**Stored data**

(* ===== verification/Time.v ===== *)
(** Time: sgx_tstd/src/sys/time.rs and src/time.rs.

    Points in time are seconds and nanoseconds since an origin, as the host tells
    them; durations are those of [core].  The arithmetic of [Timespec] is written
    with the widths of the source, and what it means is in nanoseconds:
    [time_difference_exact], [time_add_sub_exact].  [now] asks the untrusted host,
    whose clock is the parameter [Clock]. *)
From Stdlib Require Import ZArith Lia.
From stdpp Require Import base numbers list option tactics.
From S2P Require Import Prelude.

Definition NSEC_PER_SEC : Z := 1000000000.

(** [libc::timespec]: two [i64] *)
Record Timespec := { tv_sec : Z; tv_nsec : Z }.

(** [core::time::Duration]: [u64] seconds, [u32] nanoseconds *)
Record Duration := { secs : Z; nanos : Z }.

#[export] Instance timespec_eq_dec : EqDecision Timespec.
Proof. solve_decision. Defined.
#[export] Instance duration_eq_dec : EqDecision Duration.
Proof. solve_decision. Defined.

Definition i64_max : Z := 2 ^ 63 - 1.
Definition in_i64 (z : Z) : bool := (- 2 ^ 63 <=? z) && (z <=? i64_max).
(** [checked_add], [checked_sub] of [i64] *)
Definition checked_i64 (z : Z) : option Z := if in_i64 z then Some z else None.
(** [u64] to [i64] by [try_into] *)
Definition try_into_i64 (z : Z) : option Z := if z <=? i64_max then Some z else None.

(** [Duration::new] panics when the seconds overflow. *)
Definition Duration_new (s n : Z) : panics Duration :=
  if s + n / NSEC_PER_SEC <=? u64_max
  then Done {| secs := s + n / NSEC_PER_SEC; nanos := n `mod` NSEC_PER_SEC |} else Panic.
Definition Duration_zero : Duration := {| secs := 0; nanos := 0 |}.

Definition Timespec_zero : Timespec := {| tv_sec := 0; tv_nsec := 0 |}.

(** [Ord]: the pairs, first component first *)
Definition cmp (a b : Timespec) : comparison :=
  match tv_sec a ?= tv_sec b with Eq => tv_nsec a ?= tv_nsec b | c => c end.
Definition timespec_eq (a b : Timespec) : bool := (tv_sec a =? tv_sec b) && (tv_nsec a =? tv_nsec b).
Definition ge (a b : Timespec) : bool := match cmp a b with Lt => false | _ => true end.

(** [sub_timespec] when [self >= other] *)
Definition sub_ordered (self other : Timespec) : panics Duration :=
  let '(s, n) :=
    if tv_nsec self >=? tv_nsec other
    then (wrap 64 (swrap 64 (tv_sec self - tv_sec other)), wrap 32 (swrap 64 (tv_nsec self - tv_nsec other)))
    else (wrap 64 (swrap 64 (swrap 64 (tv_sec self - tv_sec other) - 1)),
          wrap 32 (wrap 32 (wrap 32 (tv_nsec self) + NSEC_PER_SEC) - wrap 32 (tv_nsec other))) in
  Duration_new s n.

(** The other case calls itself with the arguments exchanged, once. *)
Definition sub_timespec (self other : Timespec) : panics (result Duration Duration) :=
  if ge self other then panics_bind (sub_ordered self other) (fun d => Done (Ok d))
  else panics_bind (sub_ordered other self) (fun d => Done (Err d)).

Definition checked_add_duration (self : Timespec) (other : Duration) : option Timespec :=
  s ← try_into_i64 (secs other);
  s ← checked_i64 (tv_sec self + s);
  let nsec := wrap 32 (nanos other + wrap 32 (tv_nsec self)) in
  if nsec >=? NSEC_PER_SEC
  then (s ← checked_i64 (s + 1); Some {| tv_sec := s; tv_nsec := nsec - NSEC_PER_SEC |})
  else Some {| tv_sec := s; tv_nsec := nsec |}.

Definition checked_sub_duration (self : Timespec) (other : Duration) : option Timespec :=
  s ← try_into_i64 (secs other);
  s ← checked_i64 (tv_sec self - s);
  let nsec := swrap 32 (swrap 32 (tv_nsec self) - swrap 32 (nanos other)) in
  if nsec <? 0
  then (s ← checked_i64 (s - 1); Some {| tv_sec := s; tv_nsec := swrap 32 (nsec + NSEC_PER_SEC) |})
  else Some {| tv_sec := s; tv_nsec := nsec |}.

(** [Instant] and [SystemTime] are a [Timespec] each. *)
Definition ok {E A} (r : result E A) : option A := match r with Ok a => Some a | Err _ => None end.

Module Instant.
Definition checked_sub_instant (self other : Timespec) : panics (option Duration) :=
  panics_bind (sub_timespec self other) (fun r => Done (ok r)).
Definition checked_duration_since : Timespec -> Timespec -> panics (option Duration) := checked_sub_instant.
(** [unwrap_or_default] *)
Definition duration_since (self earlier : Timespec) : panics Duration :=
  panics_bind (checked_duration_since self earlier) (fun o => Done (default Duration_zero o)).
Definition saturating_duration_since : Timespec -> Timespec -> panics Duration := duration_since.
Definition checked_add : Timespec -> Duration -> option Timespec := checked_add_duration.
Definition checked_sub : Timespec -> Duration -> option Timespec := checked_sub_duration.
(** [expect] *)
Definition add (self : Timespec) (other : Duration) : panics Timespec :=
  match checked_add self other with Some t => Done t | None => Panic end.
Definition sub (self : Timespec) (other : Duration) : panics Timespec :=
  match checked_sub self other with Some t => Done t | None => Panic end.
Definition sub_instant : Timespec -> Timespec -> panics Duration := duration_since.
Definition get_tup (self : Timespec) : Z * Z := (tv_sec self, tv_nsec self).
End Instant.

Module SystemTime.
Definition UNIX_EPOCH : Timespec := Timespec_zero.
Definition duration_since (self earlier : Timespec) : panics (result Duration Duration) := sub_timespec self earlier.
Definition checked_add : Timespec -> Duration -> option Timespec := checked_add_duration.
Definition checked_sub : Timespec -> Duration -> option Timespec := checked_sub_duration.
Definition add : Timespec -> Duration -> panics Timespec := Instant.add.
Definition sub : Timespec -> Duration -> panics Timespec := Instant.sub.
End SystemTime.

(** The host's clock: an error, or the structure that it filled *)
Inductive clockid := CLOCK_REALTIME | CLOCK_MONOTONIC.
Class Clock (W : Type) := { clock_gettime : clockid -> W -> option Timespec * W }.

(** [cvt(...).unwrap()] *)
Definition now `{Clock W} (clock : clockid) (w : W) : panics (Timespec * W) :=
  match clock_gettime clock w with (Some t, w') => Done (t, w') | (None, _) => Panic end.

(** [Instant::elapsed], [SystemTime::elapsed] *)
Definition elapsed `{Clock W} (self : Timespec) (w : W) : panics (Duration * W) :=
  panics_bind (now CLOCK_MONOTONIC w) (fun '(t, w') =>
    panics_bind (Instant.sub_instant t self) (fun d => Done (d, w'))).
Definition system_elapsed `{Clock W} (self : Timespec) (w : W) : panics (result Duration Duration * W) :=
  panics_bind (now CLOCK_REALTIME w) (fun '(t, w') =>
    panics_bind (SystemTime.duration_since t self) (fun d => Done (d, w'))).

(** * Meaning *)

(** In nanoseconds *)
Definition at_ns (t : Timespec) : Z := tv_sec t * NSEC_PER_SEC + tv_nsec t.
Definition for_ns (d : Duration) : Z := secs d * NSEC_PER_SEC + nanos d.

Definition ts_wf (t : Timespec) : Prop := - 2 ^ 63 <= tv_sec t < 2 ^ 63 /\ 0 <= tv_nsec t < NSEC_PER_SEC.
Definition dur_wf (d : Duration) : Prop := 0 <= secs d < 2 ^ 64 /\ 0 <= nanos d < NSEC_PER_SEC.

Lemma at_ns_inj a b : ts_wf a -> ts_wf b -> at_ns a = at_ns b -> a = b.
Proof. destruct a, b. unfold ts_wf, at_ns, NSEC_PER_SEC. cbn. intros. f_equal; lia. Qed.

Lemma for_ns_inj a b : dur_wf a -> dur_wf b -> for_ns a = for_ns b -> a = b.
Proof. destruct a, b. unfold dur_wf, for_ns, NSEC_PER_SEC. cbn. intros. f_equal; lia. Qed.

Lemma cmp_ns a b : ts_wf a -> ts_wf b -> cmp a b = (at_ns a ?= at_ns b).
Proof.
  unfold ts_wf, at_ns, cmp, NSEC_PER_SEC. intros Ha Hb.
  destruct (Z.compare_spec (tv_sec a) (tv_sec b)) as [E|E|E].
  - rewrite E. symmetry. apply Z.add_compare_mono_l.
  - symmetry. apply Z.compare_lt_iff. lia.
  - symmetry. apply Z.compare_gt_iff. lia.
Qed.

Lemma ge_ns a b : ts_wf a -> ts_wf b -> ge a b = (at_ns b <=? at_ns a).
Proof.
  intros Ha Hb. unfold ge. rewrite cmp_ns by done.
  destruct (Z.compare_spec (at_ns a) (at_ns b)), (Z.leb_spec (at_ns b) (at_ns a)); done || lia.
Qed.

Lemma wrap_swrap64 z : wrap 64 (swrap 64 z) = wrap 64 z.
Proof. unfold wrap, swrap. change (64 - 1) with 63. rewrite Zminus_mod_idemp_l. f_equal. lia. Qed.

**Assignment**
Would you retype exactly the lines above, from the line with "with the widths" to the line with "let '(s, n)", with both end lines kept and nothing more?

**Your response**
    with the widths of the source, and what it means is in nanoseconds:
    [time_difference_exact], [time_add_sub_exact].  [now] asks the untrusted host,
    whose clock is the parameter [Clock]. *)
From Stdlib Require Import ZArith Lia.
From stdpp Require Import base numbers list option tactics.
From S2P Require Import Prelude.

Definition NSEC_PER_SEC : Z := 1000000000.

(** [libc::timespec]: two [i64] *)
Record Timespec := { tv_sec : Z; tv_nsec : Z }.

(** [core::time::Duration]: [u64] seconds, [u32] nanoseconds *)
Record Duration := { secs : Z; nanos : Z }.

#[export] Instance timespec_eq_dec : EqDecision Timespec.
Proof. solve_decision. Defined.
#[export] Instance duration_eq_dec : EqDecision Duration.
Proof. solve_decision. Defined.

Definition i64_max : Z := 2 ^ 63 - 1.
Definition in_i64 (z : Z) : bool := (- 2 ^ 63 <=? z) && (z <=? i64_max).
(** [checked_add], [checked_sub] of [i64] *)
Definition checked_i64 (z : Z) : option Z := if in_i64 z then Some z else None.
(** [u64] to [i64] by [try_into] *)
Definition try_into_i64 (z : Z) : option Z := if z <=? i64_max then Some z else None.

(** [Duration::new] panics when the seconds overflow. *)
Definition Duration_new (s n : Z) : panics Duration :=
  if s + n / NSEC_PER_SEC <=? u64_max
  then Done {| secs := s + n / NSEC_PER_SEC; nanos := n `mod` NSEC_PER_SEC |} else Panic.
Definition Duration_zero : Duration := {| secs := 0; nanos := 0 |}.

Definition Timespec_zero : Timespec := {| tv_sec := 0; tv_nsec := 0 |}.

(** [Ord]: the pairs, first component first *)
Definition cmp (a b : Timespec) : comparison :=
  match tv_sec a ?= tv_sec b with Eq => tv_nsec a ?= tv_nsec b | c => c end.
Definition timespec_eq (a b : Timespec) : bool := (tv_sec a =? tv_sec b) && (tv_nsec a =? tv_nsec b).
Definition ge (a b : Timespec) : bool := match cmp a b with Lt => false | _ => true end.

(** [sub_timespec] when [self >= other] *)
Definition sub_ordered (self other : Timespec) : panics Duration :=
  let '(s, n) :=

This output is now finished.